┌──

(** What marking does: it inserts the marker in the free slot, or leaves the
    slot as it is; a lost connection tells nothing about the insertion. *)
Lemma mark_processed_spec st key m cons w :
  let sid := scoped_processed_event_id key (scope_of cons m) in
  wp (mark_processed (E := E) st key m cons)
    (fun w' r => db_step w w' /\
       let inserted := exists t, w_now w <= t <= w_now w' /\ w_db w !! (is_collection st, sid) = None /\
         w_db w' = <[(is_collection st, sid) := marker st key m cons t]> (w_db w) in
       (r = Ok true /\ inserted) \/
       (r = Ok false /\ w_db w' = w_db w /\
          (is_some (w_db w !! (is_collection st, sid)) = true \/
           exists t, unique_ok (w_db w) (is_collection st) sid (marker st key m cons t) = false)) \/
       (r = auto_reconnect /\ (w_db w' = w_db w \/ inserted))) w.
Proof.
  intros sid. unfold mark_processed. apply wp_now. intros w1 (Hdb & Hsn & He & Ht).
  set (d := processed_document _ _ _ _ _).
  assert (Hins : forall w2 r, inserts (w_db w1) (is_collection st) (Some (encode_doc d)) (fun _ => tt) (w_db w2) r ->
    (r = Ok tt /\ w_db w !! (is_collection st, sid) = None /\
      w_db w2 = <[(is_collection st, sid) := marker st key m cons (w_now w1)]> (w_db w)) \/
    (r = duplicate_key /\ w_db w2 = w_db w /\
      (is_some (w_db w !! (is_collection st, sid)) = true \/
       unique_ok (w_db w) (is_collection st) sid (marker st key m cons (w_now w1)) = false))).
  { intros w2 r. unfold inserts. change (encode_doc d) with (marker st key m cons (w_now w1)).
    rewrite marker_id, Hdb. fold sid. destruct (w_db w !! (is_collection st, sid)) as [x|] eqn:Hslot; simpl.
    - intros [-> ->]. right. auto.
    - unfold stores. destruct (unique_ok _ _ _ _) eqn:Hu; intros [-> ->]; [left|right]; auto. }
  assert (Hst : forall w2, db_step w1 w2 -> db_step w w2).
  { intros w2 (? & ? & ?). repeat split; congruence || lia. }
  apply wp_catch, wp_mongo.
  - intros w2 r Hm Hs. specialize (Hst _ Hs). destruct (Hins w2 r Hm) as [(-> & Hf & Hd)|(-> & Hd & Hor)].
    + split; [done|]. left. split; [done|]. exists (w_now w1). destruct Hs as (_ & _ & ?). done.
    + split; [done|]. right; left. destruct Hor as [Hs2|Hu]; eauto.
  - intros w2 Hs Hor. specialize (Hst _ Hs). split; [done|]. right; right. split; [done|].
    destruct Hor as [Hd|[r Hm]]; [left; congruence|].
    destruct (Hins w2 r Hm) as [(-> & Hf & Hd)|(-> & Hd & _)]; [right|by left].
    exists (w_now w1). destruct Hs as (_ & _ & ?). done.
Qed.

└──

# DESCRIPTION OF THE TASK
Of the lines above, output exactly those from the line bearing "(r = Ok false /\ w_db w' = w_db w /\" through the line bearing "cons (w_now w1)).", inclusive.

# RESPONSE TO THIS EXERCISE
       (r = Ok false /\ w_db w' = w_db w /\
          (is_some (w_db w !! (is_collection st, sid)) = true \/
           exists t, unique_ok (w_db w) (is_collection st) sid (marker st key m cons t) = false)) \/
       (r = auto_reconnect /\ (w_db w' = w_db w \/ inserted))) w.
Proof.
  intros sid. unfold mark_processed. apply wp_now. intros w1 (Hdb & Hsn & He & Ht).
  set (d := processed_document _ _ _ _ _).
  assert (Hins : forall w2 r, inserts (w_db w1) (is_collection st) (Some (encode_doc d)) (fun _ => tt) (w_db w2) r ->
    (r = Ok tt /\ w_db w !! (is_collection st, sid) = None /\
      w_db w2 = <[(is_collection st, sid) := marker st key m cons (w_now w1)]> (w_db w)) \/
    (r = duplicate_key /\ w_db w2 = w_db w /\
      (is_some (w_db w !! (is_collection st, sid)) = true \/
       unique_ok (w_db w) (is_collection st) sid (marker st key m cons (w_now w1)) = false))).
  { intros w2 r. unfold inserts. change (encode_doc d) with (marker st key m cons (w_now w1)).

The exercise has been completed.